In men, there is a risk of penile rupture if the penis is bent when erect. This is a case of medical emergency.[75][76][77] According to studies (2017 and 2022), accidents in which the man suffers a penile fracture occur predominantly in the doggy style position, but a careless movement by the woman on top can also inflict such a serious injury on the man.[78][79] One of the causes is the penis slipping out of the vagina and, during the next thrusting movement, forcefully hitting an area of the vulva under which her pubis bone and the pubic symphysis are, causing the penis to suddenly bend downwards. In the missionary position such accidents are rare. Unsuitable angles and changes of position of one or both partners can also lead to severe misstrain of the penile corpus cavernosum and thus to a penile rupture.[80][81][82]

Partnering techniques preferred by women

In 2021, a study of 3017 American women identified the ways women have discovered to make vaginal sex with a male partner more pleasurable and arousing for themselves.

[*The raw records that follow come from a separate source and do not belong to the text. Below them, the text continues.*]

(** Sorting keeps the pairs. *)
Lemma sorted_pairs (l : list (Z * block)) :
  exists l', merge_sort pair_le (prod_map id Some <$> l) = prod_map id Some <$> l' /\ l ≡ₚ l' /\
    StronglySorted (fun a b : Z * block => a.1 <= b.1) l'.
Proof.
  assert (Transitive pair_le) by (intros a b c; unfold pair_le; lia).
  assert (Total pair_le) by (intros a b; unfold pair_le; lia).
  pose proof (StronglySorted_merge_sort pair_le (prod_map id Some <$> l)) as Hs.
  pose proof (merge_sort_Permutation pair_le (prod_map id Some <$> l)) as Hp.
  apply Permutation_map_inv in Hp as (l' & Hl' & Hp). exists l'. split; [done |]. split; [done |].
  rewrite Hl' in Hs. clear Hl' Hp. induction l' as [| q l' IH]; [constructor |].
  inversion Hs as [| ? ? Hs' Hall]; subst. constructor; [by apply IH |].
  apply (proj1 (Forall_fmap (prod_map id Some) _ l')) in Hall. eapply Forall_impl; [exact Hall |].
  intros [n b]. by destruct q.
Qed.
(** C24: reading the table back: when /proc/mtd holds a table of at most 2047 bytes in
    the kernel's format, whose numbers are below 32 and different and whose names are
    different, the scan returns the number of partitions and changes nothing on the
    chips; afterwards each listed partition is found by its name, with its number, size
    and erase size, and no other name is found. *)
Theorem mtd_scan_roundtrip `{Arch} (M : flash_env) (ls : list line) (s : flash) :
  (forall n, 0 <= n -> is_Some (m_malloc M n)) -> m_proc M (m_tick s) = Some (print_table ls) ->
  Forall line_ok ls -> NoDup (Z.to_nat ∘ l_num <$> ls) -> NoDup (l_name <$> ls) -> zlen (print_table ls) <= 2047 ->
  (forall ps, partitions (table s) = Some ps -> length ps = nump) ->
  exists s', mtd_scan_partitions M s = Val (zlen ls, s') /\ chips s' = chips s /\
    (forall l, l ∈ ls -> mtd_find_partition_by_name s' (l_name l) = Some (part_of l)) /\
    (forall name, name ∉ l_name <$> ls -> mtd_find_partition_by_name s' name = None).
Proof.
  intros Hm Hproc Hls Hnum Hnames Hlen Hps. destruct (scan_table M ls s) as (s' & ps & Hr & Hc & Hpl & Hdev & Ht); try done.
  exists s'. split; [done |]. split; [done |]. split.
  - intros l. by apply (find_listed ls ps).
  - intros name. by apply (find_unlisted ls ps).
Qed.

(** The table in the comment of the function, in part. *)
Definition demo_lines : list line :=
  [mkLine 0 524288 131072 (str "bootloader"); mkLine 4 67108864 131072 (str "system")].
Definition demo_table_env (proc : block) : flash_env :=
  mkFlashEnv (fun _ => 0) (fun _ _ _ => IsGood) (fun _ _ new => new) (fun _ b => b)
    (fun _ => 0) (fun _ => Some proc) (fun _ => None) (fun n => Some []).
Definition blank_flash : flash := mkFlash (mkTable None (-1)) ∅ 0.

Lemma mtd_scan_roundtrip_witness : exists s', @mtd_scan_partitions LP64 (demo_table_env (print_table demo_lines)) blank_flash = Val (2, s') /\
  mtd_find_partition_by_name s' (str "system") = Some (mkPart 4 67108864 131072 (Some (str "system"))).
Proof.
  destruct (@mtd_scan_roundtrip LP64 (demo_table_env (print_table demo_lines)) demo_lines blank_flash) as (s' & H1 & _ & H2 & _).
  - intros n _. eexists. reflexivity.
  - reflexivity.
  - repeat constructor; cbn; try lia; vm_compute; congruence.
  - apply (bool_decide_unpack _). vm_compute. exact Logic.I.
  - apply (bool_decide_unpack _). vm_compute. exact Logic.I.
  - vm_compute. congruence.
  - discriminate.
  - exists s'. split; [exact H1 |]. apply (H2 (mkLine 4 67108864 131072 (str "system"))). right. left.
Defined.
(* ===== verification/MtdRoundtrip.v ===== *)
(** * Flash partitions: what is written is read back

    On a chip that keeps what it is told and with bad blocks that stay bad, the writer of
    Mtd.v fills the good blocks in order and the reader delivers their contents in order;
    so WriteToPartition followed by LoadPartitionContents of applypatch.c gives the data
    back. *)

From stdpp Require Import base numbers list sorting gmap.
From stdpp Require Import strings.
From S2P Require Import Prelude CString Edify Bspatch ImgPatch Retouch Sys FreeCache ApplyPatch Mtd PartitionIO.

(** ** Around the bad blocks *)

Section Good.
Context `{Arch}.
Variables (es sz : Z) (bad : Z -> bool).
Hypothesis Hes : 0 < es.

(** The positions of the good blocks from [pos] on. *)
Fixpoint goods_n (n : nat) (pos : Z) : list Z :=
  match n with
  | O => []
  | S n => if bad pos then goods_n n (pos + es) else pos :: goods_n n (pos + es)
  end.
Definition goods (pos : Z) : list Z := goods_n (Z.to_nat ((sz - pos) / es)) pos.

Lemma goods_step pos :
  goods pos = if pos + es <=? sz then if bad pos then goods (pos + es) else pos :: goods (pos + es) else [].
Proof.
  unfold goods. destruct (Z.leb_spec (pos + es) sz).
  - replace ((sz - pos) / es) with (1 + (sz - (pos + es)) / es).
    2: { rewrite <- Z.div_add_l by lia. f_equal. lia. }
    assert (0 <= (sz - (pos + es)) / es) by (apply Z.div_pos; lia).
    rewrite Z2Nat.inj_add by lia. done.
  - assert ((sz - pos) / es < 1) by (apply Z.div_lt_upper_bound; lia).
    by replace (Z.to_nat ((sz - pos) / es)) with O by lia.
Qed.

(** The contents of the blocks at [l]. *)
Definition blocks (c : block) (l : list Z) : block := concat ((fun q => slice c q es) <$> l).

Lemma blocks_nil c : blocks c [] = [].
Proof. done. Qed.

Lemma blocks_cons c q l : blocks c (q :: l) = slice c q es ++ blocks c l.
Proof. done. Qed.

Lemma blocks_app c l k : blocks c (l ++ k) = blocks c l ++ blocks c k.
Proof. unfold blocks. by rewrite fmap_app, concat_app. Qed.

Definition inside (top : Z) (l : list Z) : Prop := Forall (fun q => 0 <= q /\ q + es <= top) l.

Lemma inside_mono a b l : inside a l -> a <= b -> inside b l.
Proof. intros Hl Hab. eapply Forall_impl; [exact Hl |]. simpl. lia. Qed.

Lemma goods_inside_aux n pos : 0 <= pos -> Z.of_nat n <= (sz - pos) / es -> inside sz (goods_n n pos).
Proof.
  revert pos. induction n as [| n IH]; intros pos Hp Hn; [by constructor |]. cbn [goods_n].
  assert (pos + es <= sz) by (pose proof (Z.mul_div_le (sz - pos) es Hes); nia).
  assert (Z.of_nat n <= (sz - (pos + es)) / es).
  { replace (sz - pos) with (1 * es + (sz - (pos + es))) in Hn by lia. rewrite Z.div_add_l in Hn by lia. lia. }
  destruct (bad pos); [apply IH; lia |]. constructor; [lia |]. apply IH; lia.
Qed.

Lemma goods_inside pos : 0 <= pos -> inside sz (goods pos).
Proof.
  intros Hp. unfold goods. destruct (decide (0 <= (sz - pos) / es)).
  - apply goods_inside_aux; lia.
  - replace (Z.to_nat ((sz - pos) / es)) with O by lia. by constructor.
Qed.
(* ===== verification/PatchSafety.v ===== *)
(** * Patching a file is safe

    applypatch.c says of itself that it is safe (the original is not touched until its
    replacement is there) and idempotent.  For regular files and bsdiff patches: in every
    state the disks pass through, a power failure in between included, some usable source
    or the finished target is there; and a result of 0 means that the target is. *)

From stdpp Require Import base numbers list gmap.
From stdpp Require Import strings.
From S2P Require Import Prelude CString Bits Edify Bspatch ImgPatch Retouch Sys FreeCache ApplyPatch PartitionIO.

Section Frames.
Context `{Arch} `{mtd_api} (E : env).

(** Only the file at [p] may change. *)
Definition frame (p : path) (s0 : sys) (d : disk) : Prop :=
  d.2 = disks s0 /\ forall q, q <> p -> d.1 !! q = files s0 !! q.

Definition touches (p : path) (s s' : sys) : Prop := evolves (frame p s) s s'.

Lemma frame_now p s : frame p s (now s).
Proof. done. Qed.

Lemma touches_now p s s' : touches p s s' -> frame p s (now s').
Proof. apply evolves_now, frame_now. Qed.

Lemma touches_trans p s1 s2 s3 : touches p s1 s2 -> touches p s2 s3 -> touches p s1 s3.
Proof.
  intros H1 H2. pose proof (touches_now _ _ _ H1) as [D2 F2]. eapply evolves_trans; [exact H1 |].
  eapply evolves_mono; [exact H2 |]. intros d [D3 F3]. split; [by rewrite D3 |].
  intros q Hq. rewrite F3 by done. by apply F2.
Qed.

Lemma touches_set_files p fs s : (forall q, q <> p -> fs !! q = files s !! q) -> touches p s (set_files fs s).
Proof. intros Hq. apply evolves_set_files. by split. Qed.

  • "Angling": 87.5% of women find it pleasurable to circle their pelvis or lift and lower it to control where the penis pushes or rubs and how it feels.
Rocking
Pairing[83]
  • Rocking": 76% of women find it sexually arousing to have the penis constantly deep inside the vagina without any long in and out movements and to rub their clitoral glans against the base of the penis.
  • "Shallowing": 84% of women enjoy and respond to "shallow" penetration, i.e. when the tip of the penis moves only in the front part of the vagina (G-spot), but not on the outside or deep inside.
  • Pairing": 69.7% of women are most likely to reach orgasm during vaginal intercourse when they or their partner stimulate their clitoris with a finger or vibrator or Hitachi Magic Wand simultaneously.

The knowledge of such techniques enables women to communicate their preferences to their partners.[84] Pairing has been tested successfully since the 1970s by Betty Dodson in her coachings for women suffering from anorgasmia by using a dildo to penetrate the vagina and a vibrator to place next to the clitoral glans. The other techniques were also part of her coaching for women who wished to experience orgasm during vaginal intercourse as much as their partner.

Physical conditions

Menstrual cramps, hygienic or cultural reasons may condition abstinence during menstruation.[85] A necessity for painless intimate intercourse is vaginal lubrication. In women with vaginal aplasia, a neovagina can be surgically created by vaginoplasty. In men, the prerequisite is a painless penis and the ability to have an erection.[86][87]

An investigation by the Charité Berlin (2002) found that, for women, the partner's smell had the first effect on stimulating or inhibiting pleasure, followed by mood, personal hygiene, clitoral stimulation and safety from disease. Attractiveness and penis length played a subordinate role.[88] Women generally respond more to olfactory perception, men more to visual perceptions.[89]

A variety of factors can lead to discomfort or pain (see dyspareunia).[90] Specialists in gynaecology are responsible for treatment in women; specialists in urology and dermatology are responsible for treatment in men.

For people with physical impairments (disability), sex positions that do not cause discomfort are usually possible. In a study of patients with chronic lumbar spine pain, 81 per cent complained of sexual problems, and 66 per cent never talked about the issue with their physician.[91][92]